= EXERCISE GOAL =
Read the entries that follow and give each one again precisely.
:: DATA PROVIDED
Lemma consommer_positif s nom quantite r s' :
  (∀ k v, Stock.ingredients s !! k = Some v → (0 <= v)%Q) →
  Stock.consommer_ingredient s nom quantite = Retour (r, s') →
  ∀ k v, Stock.ingredients s' !! k = Some v → (0 <= v)%Q.
Proof.
  intros Inv Hs k v.
  destruct (Stock.ingredients s !! nom) as [w|] eqn:E.
  - destruct (Qlt_le_dec w quantite) as [Hlt|Hle].
    + rewrite (consommer_insuffisant _ _ _ w E Hlt) in Hs.
      injection Hs as _ <-. apply Inv.
    + rewrite (consommer_suffisant _ _ _ w E Hle) in Hs.
      injection Hs as _ <-. cbn.
      destruct (decide (nom = k)) as [->|Hne].
      * rewrite lookup_insert_eq. intros [= <-]. lra.
      * rewrite lookup_insert_ne by done. apply Inv.
  - rewrite (consommer_absent _ _ _ E) in Hs. injection Hs as _ <-. apply Inv.
Qed.

(** C3, as stated, fails: a negative addition is accepted and recorded.
    [ajouter_ingredient("eau", -5)] on the empty stock is a reachable
    state whose quantity for "eau" is [-5]. *)
Lemma C3_contre_exemple :
  ∃ s, atteignable (λ _, True) s ∧
       Stock.ingredients s !! "eau" = Some (-5)%Q ∧
       ¬ (0 <= -5)%Q.
Proof.
  exists {| Stock.ingredients := {[ "eau" := (-5)%Q ]};
            Stock.seuils_alerte := {[ "eau" := Stock.seuil_alerte_defaut ]} |}.
  split; [|split].
  - eapply (atteignable_ajouter _ Stock.__init__ "eau" (-5)
              Stock.seuil_alerte_defaut).
    + constructor.
    + exact I.
    + reflexivity.
  - reflexivity.
  - intros H. by apply H.
Qed.

(** C3, amended. In every stock reached from the empty stock by calls of
    [ajouter_ingredient] with non-negative quantities and calls of
    [consommer_ingredient] with arbitrary quantities, every recorded
    quantity is non-negative. *)
Theorem C3_quantites_positives (s : Stock.t) :
  atteignable (λ quantite, (0 <= quantite)%Q) s →
  ∀ nom v, Stock.ingredients s !! nom = Some v → (0 <= v)%Q.
Proof.
  induction 1 as [| s nom quantite seuil s' _ IH Hq Hs
                  | s nom quantite r s' _ IH Hs].
  - intros nom v. cbn. by rewrite lookup_empty.
  - by apply (ajouter_positif s nom quantite seuil s').
  - by apply (consommer_positif s nom quantite r s').
Qed.

Lemma C3_temoin :
  atteignable (λ quantite, (0 <= quantite)%Q)
    {| Stock.ingredients := {[ "eau" := (100 - 10)%Q ]};
       Stock.seuils_alerte := {[ "eau" := Stock.seuil_alerte_defaut ]} |} ∧
  (0 <= 100 - 10)%Q.
Proof.
  assert (atteignable (λ quantite, (0 <= quantite)%Q)
            {| Stock.ingredients := {[ "eau" := (100 - 10)%Q ]};
               Stock.seuils_alerte :=
                 {[ "eau" := Stock.seuil_alerte_defaut ]} |}) as Hs.
  { eapply (atteignable_consommer _ _ "eau" 10 true).
    - eapply (atteignable_ajouter _ Stock.__init__ "eau" 100
                Stock.seuil_alerte_defaut).
      + constructor.
      + discriminate.
      + reflexivity.
    - reflexivity. }
  split; [exact Hs|].
  apply (C3_quantites_positives _ Hs "eau"). reflexivity.
Defined.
::::
= ANSWER SPACE =
Lemma consommer_positif s nom quantite r s' :
  (∀ k v, Stock.ingredients s !! k = Some v → (0 <= v)%Q) →
  Stock.consommer_ingredient s nom quantite = Retour (r, s') →
  ∀ k v, Stock.ingredients s' !! k = Some v → (0 <= v)%Q.
Proof.
  intros Inv Hs k v.
  destruct (Stock.ingredients s !! nom) as [w|] eqn:E.
  - destruct (Qlt_le_dec w quantite) as [Hlt|Hle].
    + rewrite (consommer_insuffisant _ _ _ w E Hlt) in Hs.
      injection Hs as _ <-. apply Inv.
    + rewrite (consommer_suffisant _ _ _ w E Hle) in Hs.
      injection Hs as _ <-. cbn.
      destruct (decide (nom = k)) as [->|Hne].
      * rewrite lookup_insert_eq. intros [= <-]. lra.
      * rewrite lookup_insert_ne by done. apply Inv.
  - rewrite (consommer_absent _ _ _ E) in Hs. injection Hs as _ <-. apply Inv.
Qed.

(** C3, as stated, fails: a negative addition is accepted and recorded.
    [ajouter_ingredient("eau", -5)] on the empty stock is a reachable
    state whose quantity for "eau" is [-5]. *)
Lemma C3_contre_exemple :
  ∃ s, atteignable (λ _, True) s ∧
       Stock.ingredients s !! "eau" = Some (-5)%Q ∧
       ¬ (0 <= -5)%Q.
Proof.
  exists {| Stock.ingredients := {[ "eau" := (-5)%Q ]};
            Stock.seuils_alerte := {[ "eau" := Stock.seuil_alerte_defaut ]} |}.
  split; [|split].
  - eapply (atteignable_ajouter _ Stock.__init__ "eau" (-5)
              Stock.seuil_alerte_defaut).
    + constructor.
    + exact I.
    + reflexivity.
  - reflexivity.
  - intros H. by apply H.
Qed.

(** C3, amended. In every stock reached from the empty stock by calls of
    [ajouter_ingredient] with non-negative quantities and calls of
    [consommer_ingredient] with arbitrary quantities, every recorded
    quantity is non-negative. *)
Theorem C3_quantites_positives (s : Stock.t) :
  atteignable (λ quantite, (0 <= quantite)%Q) s →
  ∀ nom v, Stock.ingredients s !! nom = Some v → (0 <= v)%Q.
Proof.
  induction 1 as [| s nom quantite seuil s' _ IH Hq Hs
                  | s nom quantite r s' _ IH Hs].
  - intros nom v. cbn. by rewrite lookup_empty.
  - by apply (ajouter_positif s nom quantite seuil s').
  - by apply (consommer_positif s nom quantite r s').
Qed.

Lemma C3_temoin :
  atteignable (λ quantite, (0 <= quantite)%Q)
    {| Stock.ingredients := {[ "eau" := (100 - 10)%Q ]};
       Stock.seuils_alerte := {[ "eau" := Stock.seuil_alerte_defaut ]} |} ∧
  (0 <= 100 - 10)%Q.
Proof.
  assert (atteignable (λ quantite, (0 <= quantite)%Q)
            {| Stock.ingredients := {[ "eau" := (100 - 10)%Q ]};
               Stock.seuils_alerte :=
                 {[ "eau" := Stock.seuil_alerte_defaut ]} |}) as Hs.
  { eapply (atteignable_consommer _ _ "eau" 10 true).
    - eapply (atteignable_ajouter _ Stock.__init__ "eau" 100
                Stock.seuil_alerte_defaut).
      + constructor.
      + discriminate.
      + reflexivity.
    - reflexivity. }
  split; [exact Hs|].
  apply (C3_quantites_positives _ Hs "eau"). reflexivity.
Defined.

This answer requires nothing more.